### Task instructions
Your job with the data below is to output exactly the lines from the one holding "local_call; exact I" down to the one holding "status)) ∈ moderations new.", both included, and no others.

### Provided records
(* ===== verification/ModerationBlocks.v ===== *)
(** * Content moderation: what a check decides

    Which keys a review calls, and how often; and why a request is blocked, in
    terms of the keywords of the settings and the direct search for them.
    [adds] states what holds of the calls that a program adds to a trace,
    whatever they answer. *)

From S2P Require Import Prelude GoErrors Prog Float64 GoTime GoStrings GoText KeywordMatcher KeywordMatcherProps ModerationInput ModerationConfig Moderation ModerationProps.
From Stdlib Require Import Ascii String.

Open Scope prog_scope.

(** ** What the calls of a program were *)

Definition moderation_call : Type :=
  ContentModerationConfig * string * moderation_payload * (result (gmap string float64) * Z).

Definition ev_moderation (e : event msvc) : option moderation_call :=
  match e with
  | Ev c b => match c in msvc B return B -> option moderation_call with
              | MModerate cfg key payload => λ b, Some (cfg, key, payload, b)
              | _ => λ _, None end b
  end.
Definition ev_unfrozen (e : event msvc) : option string :=
  match e with
  | Ev c b => match c in msvc B return B -> option string with
              | MFrozen key _ => λ frozen : bool, if frozen then None else Some key
              | _ => λ _, None end b
  end.
(** The calls to the moderation service, and the keys that were found usable. *)
Definition moderations (tr : mtrace) : list moderation_call := omap ev_moderation tr.
Definition unfrozen (tr : mtrace) : list string := omap ev_unfrozen tr.

(** What holds of the calls that a program adds. *)
Definition adds {A} (p : mprog A) (Q : mtrace -> A -> Prop) : Prop :=
  ∀ tr, always p tr (λ tr' a, ∃ new, tr' = new ++ tr /\ Q new a).

Lemma adds_ret {A} (a : A) (Q : mtrace -> A -> Prop) : Q [] a -> adds (Ret a) Q.
Proof. intros H tr. cbn. by exists []. Qed.
Lemma adds_bind {A B} (p : mprog A) (f : A -> mprog B) (R : mtrace -> A -> Prop) Q :
  adds p R -> (∀ old a, R old a -> adds (f a) (λ new b, Q (new ++ old) b)) -> adds (pbind p f) Q.
Proof.
  intros Hp Hf tr. apply always_bind. eapply always_then; [apply Hp|].
  intros tr1 a (old & -> & HR). eapply always_then; [apply (Hf old a HR)|].
  intros tr2 b (new & -> & HQ). exists (new ++ old). by rewrite app_assoc.
Qed.
Lemma adds_call {B} (c : msvc B) (Q : mtrace -> B -> Prop) : (∀ b, Q [Ev c b] b) -> adds (call c) Q.
Proof. intros H tr b. by exists [Ev c b]. Qed.
Lemma adds_mono {A} (p : mprog A) (Q Q' : mtrace -> A -> Prop) :
  adds p Q -> (∀ new a, Q new a -> Q' new a) -> adds p Q'.
Proof.
  intros H HQ tr. eapply always_then; [apply H|]. intros tr' a (new & -> & HR). exists new. auto.
Qed.
Lemma adds_and {A} (p : mprog A) (Q Q' : mtrace -> A -> Prop) :
  adds p Q -> adds p Q' -> adds p (λ new a, Q new a /\ Q' new a).
Proof.
  intros H H' tr. eapply always_then; [apply (always_and _ _ _ _ (H tr) (H' tr))|].
  intros tr' a [(new & -> & HQ) (new' & Heq & HQ')]. apply app_inv_tail in Heq as <-. by exists new.
Qed.
(** What is returned, whatever is called. *)
Definition returns {A} (p : mprog A) (Q : A -> Prop) : Prop := adds p (λ _ a, Q a).
Lemma returns_ret {A} (a : A) (Q : A -> Prop) : Q a -> returns (Ret a) Q.
Proof. intros H. by apply adds_ret. Qed.
Lemma returns_after {A B} (p : mprog A) (f : A -> mprog B) (Q : B -> Prop) :
  (∀ a, returns (f a) Q) -> returns (pbind p f) Q.
Proof.
  intros H. eapply (adds_bind _ _ (λ _ _, True)).
  - intros tr. eapply always_then; [apply always_grows|]. intros tr' a [new ->]. by exists new.
  - intros old a _. apply H.
Qed.
Lemma adds_panic {A} (Q : mtrace -> A -> Prop) : adds panic Q.
Proof. intros tr b. destruct b. Qed.

(** Programs that do not call the moderation service. *)
Definition local {A} (p : mprog A) : Prop := adds p (λ new _, moderations new = []).

Lemma local_ret {A} (a : A) : local (Ret a).
Proof. by apply adds_ret. Qed.
Lemma local_bind {A B} (p : mprog A) (f : A -> mprog B) : local p -> (∀ a, local (f a)) -> local (pbind p f).
Proof.
  intros Hp Hf. eapply adds_bind; [exact Hp|]. intros old a Ho. eapply adds_mono; [apply Hf|].
  intros new b Hn. unfold moderations in *. by rewrite omap_app, Hn, Ho.
Qed.
Lemma local_call {B} (c : msvc B) :
  match c with MModerate _ _ _ => False | _ => True end -> local (call c).
Proof. intros H. apply adds_call. intros b. by destruct c. Qed.
Lemma local_panic {A} : local (panic : mprog A).
Proof. apply adds_panic. Qed.

#[export] Hint Resolve local_ret local_panic : moderation.

(** A walk through a program that makes no call to the service. *)
Ltac locally :=
  repeat first
    [ apply local_ret
    | apply local_panic
    | apply local_call; exact I
    | apply local_bind; [|intros ?]
    | progress cbv zeta
    | match goal with |- local (match ?x with _ => _ end) => destruct x end
    | progress unfold count, when_tracked ].

(** A call of another kind leaves the list alone. *)
Lemma adds_other {A B} (c : msvc B) (f : B -> mprog A) (Q : mtrace -> A -> Prop) :
  (∀ b, adds (f b) (λ new a, Q (new ++ [Ev c b]) a)) -> adds (pbind (call c) f) Q.
Proof.
  intros H. eapply adds_bind; [apply (adds_call c (λ new b, new = [Ev c b])); done|].
  intros old b ->. apply H.
Qed.

Lemma adds_local {A B} (p : mprog A) (f : A -> mprog B) (Q : mtrace -> B -> Prop) :
  local p -> (∀ old a, moderations old = [] -> adds (f a) (λ new b, Q (new ++ old) b)) -> adds (pbind p f) Q.
Proof. intros Hp Hf. by eapply adds_bind. Qed.

Lemma moderations_app a b : moderations (a ++ b) = moderations a ++ moderations b.
Proof. apply omap_app. Qed.
Lemma unfrozen_app a b : unfrozen (a ++ b) = unfrozen a ++ unfrozen b.
Proof. apply omap_app. Qed.

(** ** The keys that are called *)

Section Calls.
Context {UC : UnicodeCase} {MH : ModerationHost} (s : ContentModerationService).
Variable cfg : ContentModerationConfig.
Variable payload : moderation_payload.

(** A key of the settings that was just found usable. *)
Definition proper_call (new : mtrace) (c : moderation_call) : Prop :=
  ∃ key answer, c = (cfg, key, payload, answer) /\ key ∈ apiKeys cfg /\ key ∈ unfrozen new.

Definition answered (new : mtrace) (r : result (gmap string float64)) : Prop :=
  ∀ scores, r = Ok scores <-> ∃ key status, (cfg, key, payload, (Ok scores, status)) ∈ moderations new.

Lemma proper_later old new c : proper_call old c -> proper_call (new ++ old) c.
Proof.
  intros (key & answer & -> & Hk & Hu). exists key, answer. split_and!; [done..|].
  rewrite unfrozen_app. set_solver.
Qed.

Lemma usable_key_calls keys now todo : adds (usable_key_loop todo keys now)
  (λ new r, moderations new = [] /\ ∀ key, r = Some key -> key ∈ keys /\ key ∈ unfrozen new).
Proof.
  induction todo as [|todo IH]; cbn [usable_key_loop]; [by apply adds_ret|].
  apply adds_other. intros cursor. destruct (at_ keys _) as [key|] eqn:E; [|apply adds_panic].
  apply adds_other. intros [|].
  - eapply adds_mono; [apply IH|]. intros new r [Hm Hk]. rewrite !moderations_app, Hm. split; [done|].
    intros k Hr. rewrite !unfrozen_app. specialize (Hk k Hr). set_solver.
  - apply adds_ret. split; [done|]. intros k [= <-]. split; [|set_solver].
    unfold at_ in E. destruct (_ <? _); [done|]. by eapply list_elem_of_lookup_2.
Qed.

Lemma next_key_calls : adds (nextUsableAPIKey cfg)
  (λ new r, moderations new = [] /\ ∀ key, r = Some key -> key ∈ apiKeys cfg /\ key ∈ unfrozen new).
Proof.
  unfold nextUsableAPIKey. destruct (is_nil _); [by apply adds_ret|]. apply adds_other. intros now.
  eapply adds_mono; [apply usable_key_calls|]. intros new r [Hm Hk].
  rewrite moderations_app, Hm. split; [done|]. intros key Hr. rewrite unfrozen_app.
  specialize (Hk key Hr). set_solver.
Qed.

Definition attempt_spec (todo : nat) (new : mtrace) (r : result (gmap string float64)) : Prop :=
  (List.length (moderations new) <= todo)%nat /\ Forall (proper_call new) (moderations new) /\ answered new r.

(** What is called after one call that failed. *)
Lemma attempt_after todo old new r c :
  attempt_spec todo new r -> moderations old = [c] -> proper_call old c ->
  (∀ scores status, c.2 ≠ (Ok scores, status)) -> attempt_spec (S todo) (new ++ old) r.
Proof.
  intros (Hl & Hp & Ha) Ho Hc Herr. unfold attempt_spec. rewrite moderations_app, Ho, length_app. split_and!.
  - simpl. lia.
  - apply Forall_app. split; [|by repeat constructor; apply proper_later].
    eapply Forall_impl; [exact Hp|]. intros d (key & answer & -> & Hk & Hu).
    exists key, answer. split_and!; [done..|]. rewrite unfrozen_app. set_solver.
  - intros scores. rewrite (Ha scores), moderations_app, Ho. split.
    + intros (key & status & Hin). exists key, status. set_solver.
    + intros (key & status & Hin). exists key, status. apply elem_of_app in Hin as [Hin|Hin]; [done|].
      apply list_elem_of_singleton in Hin. specialize (Herr scores status). by rewrite <- Hin in Herr.
Qed.

Lemma answered_ok new key scores status : moderations new = [(cfg, key, payload, (Ok scores, status))] ->
  answered new (Ok scores).
Proof.
  intros Hm sc. rewrite Hm. split.
  - intros [= <-]. exists key, status. set_solver.
  - intros (k & st & Hin%list_elem_of_singleton). by simplify_eq.
Qed.
Lemma answered_err new key e status e' : moderations new = [(cfg, key, payload, (Err e, status))] ->
  answered new (Err e').
Proof. intros Hm sc. rewrite Hm. split; [done|]. intros (k & st & Hin%list_elem_of_singleton). by simplify_eq. Qed.
Lemma answered_none new e : moderations new = [] -> answered new (Err e).
Proof. intros Hm sc. rewrite Hm. split; [done|]. intros (k & st & Hin). set_solver. Qed.

(** A last call, and its result. *)
Lemma attempt_last todo new r c : moderations new = [c] -> proper_call new c -> answered new r ->
  attempt_spec (S todo) new r.
Proof. intros Hm Hp Ha. unfold attempt_spec. rewrite Hm. split_and!; [simpl; lia|by repeat constructor|done]. Qed.

Lemma adds_after {A} (p : mprog A) old (Q : mtrace -> A -> Prop) :
  local p -> (∀ new a, moderations new = [] -> Q (new ++ old) a) -> adds p (λ new a, Q (new ++ old) a).
Proof. intros Hp HQ. eapply adds_mono; [exact Hp|]. intros new a Hn. by apply HQ. Qed.

Lemma attempts_calls todo : ∀ attempt attempts track e,
  adds (attempt_loop todo attempt attempts cfg payload track e) (attempt_spec todo).
Proof.
  induction todo as [|todo IH]; intros attempt attempts track e; cbn [attempt_loop].
  { apply adds_ret. unfold attempt_spec. simpl. split_and!; [lia|constructor|by apply answered_none]. }
  eapply adds_bind; [apply next_key_calls|]. intros old [key|] [Ho Hk]; cbv beta.
  2: { apply adds_ret. unfold attempt_spec. simpl. rewrite Ho. split_and!; [simpl; lia|constructor|by apply answered_none]. }
  destruct (Hk key eq_refl) as [Hin Hu].
  apply adds_local; [locally|]. intros old1 _ Ho1.
  apply adds_other. intros start. apply adds_other. intros answer. apply adds_other. intros finish. cbv zeta.
  set (new0 := [Ev MNow finish] ++ [Ev (MModerate cfg key payload) answer] ++ [Ev MNow start] ++ old1 ++ old).
  assert (moderations new0 = [(cfg, key, payload, answer)]) as Hm0.
  { unfold new0. rewrite !moderations_app, Ho, Ho1. reflexivity. }
  assert (proper_call new0 (cfg, key, payload, answer)) as Hp0.
  { exists key, answer. split_and!; [done..|]. unfold new0. rewrite !unfrozen_app. set_solver. }
  assert (∀ A (p : mprog A) (Q : mtrace -> A -> Prop), adds p (λ new r, Q (new ++ new0) r) ->
    adds p (λ new r, Q ((((new ++ [Ev MNow finish]) ++ [Ev (MModerate cfg key payload) answer]) ++
                          [Ev MNow start]) ++ old1 ++ old) r)) as Hre.
  { intros A p Q H. eapply adds_mono; [exact H|]. intros new r. unfold new0. by rewrite <- !app_assoc. }
  assert (∀ new, moderations new = [] -> moderations (new ++ new0) = [(cfg, key, payload, answer)]) as Hone
    by (intros new Hn; by rewrite moderations_app, Hn, Hm0).
  eapply adds_mono; [|intros new r H; rewrite <- !app_assoc in *; exact H].
  eapply (adds_mono _ (λ new r, attempt_spec (S todo) (new ++ new0) r));
    [|intros new r H; unfold new0 in H; rewrite <- ?app_assoc in *; exact H].
  destruct answer as [[scores|err] status]; cbn [fst snd].
  - apply (adds_local _ _ (λ new r, attempt_spec (S todo) (new ++ new0) r)); [locally|]. intros o1 _ Ho'.
    apply (adds_other _ _ (λ new r, attempt_spec (S todo) ((new ++ o1) ++ new0) r)). intros u.
    apply adds_ret. cbn [app]. rewrite app_comm_cons.
    eapply attempt_last; [apply Hone; exact Ho'|by apply proper_later|].
    eapply answered_ok, Hone, Ho'.
  - apply (adds_local _ _ (λ new r, attempt_spec (S todo) (new ++ new0) r)); [locally|]. intros o1 _ Ho'.
    apply (adds_other _ _ (λ new r, attempt_spec (S todo) ((new ++ o1) ++ new0) r)). intros u.
    set (new1 := [Ev (MMarkError key (error_text err) (milliseconds (time_sub finish start)) status) u] ++ o1).
    assert (moderations new1 = []) as Hn1 by exact Ho'.
    assert (∀ e', attempt_spec (S todo) (new1 ++ new0) (Err e')) as Hstop.
    { intros e'. eapply attempt_last; [by apply Hone|by apply proper_later|by eapply answered_err, Hone]. }
    destruct (status =? 400); [apply adds_ret, Hstop|]. destruct (attempt =? attempts - 1); [apply adds_ret, Hstop|].
    apply (adds_other _ _ (λ new r, attempt_spec (S todo) (((new ++ [_]) ++ o1) ++ new0) r)). intros [ctxErr|].
    + apply adds_ret. cbn [app]. rewrite !app_comm_cons.
      eapply attempt_last; [by apply Hone|by apply proper_later|by eapply answered_err, Hone].
    + eapply adds_mono; [apply IH|]. intros new r H.
      replace ((((new ++ [Ev (MSleep (100 * (attempt + 1) * 1000000)) None]) ++
                 [Ev (MMarkError key (error_text err) (milliseconds (time_sub finish start)) status) u]) ++ o1) ++ new0)
        with (new ++ ([Ev (MSleep (100 * (attempt + 1) * 1000000)) None] ++ new1) ++ new0)
        by (unfold new1; by rewrite <- !app_assoc).
      eapply attempt_after; [exact H|by apply Hone|by apply proper_later|done].
Qed.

### Exercise answer
    | apply local_call; exact I
    | apply local_bind; [|intros ?]
    | progress cbv zeta
    | match goal with |- local (match ?x with _ => _ end) => destruct x end
    | progress unfold count, when_tracked ].

(** A call of another kind leaves the list alone. *)
Lemma adds_other {A B} (c : msvc B) (f : B -> mprog A) (Q : mtrace -> A -> Prop) :
  (∀ b, adds (f b) (λ new a, Q (new ++ [Ev c b]) a)) -> adds (pbind (call c) f) Q.
Proof.
  intros H. eapply adds_bind; [apply (adds_call c (λ new b, new = [Ev c b])); done|].
  intros old b ->. apply H.
Qed.

Lemma adds_local {A B} (p : mprog A) (f : A -> mprog B) (Q : mtrace -> B -> Prop) :
  local p -> (∀ old a, moderations old = [] -> adds (f a) (λ new b, Q (new ++ old) b)) -> adds (pbind p f) Q.
Proof. intros Hp Hf. by eapply adds_bind. Qed.

Lemma moderations_app a b : moderations (a ++ b) = moderations a ++ moderations b.
Proof. apply omap_app. Qed.
Lemma unfrozen_app a b : unfrozen (a ++ b) = unfrozen a ++ unfrozen b.
Proof. apply omap_app. Qed.

(** ** The keys that are called *)

Section Calls.
Context {UC : UnicodeCase} {MH : ModerationHost} (s : ContentModerationService).
Variable cfg : ContentModerationConfig.
Variable payload : moderation_payload.

(** A key of the settings that was just found usable. *)
Definition proper_call (new : mtrace) (c : moderation_call) : Prop :=
  ∃ key answer, c = (cfg, key, payload, answer) /\ key ∈ apiKeys cfg /\ key ∈ unfrozen new.

Definition answered (new : mtrace) (r : result (gmap string float64)) : Prop :=
  ∀ scores, r = Ok scores <-> ∃ key status, (cfg, key, payload, (Ok scores, status)) ∈ moderations new.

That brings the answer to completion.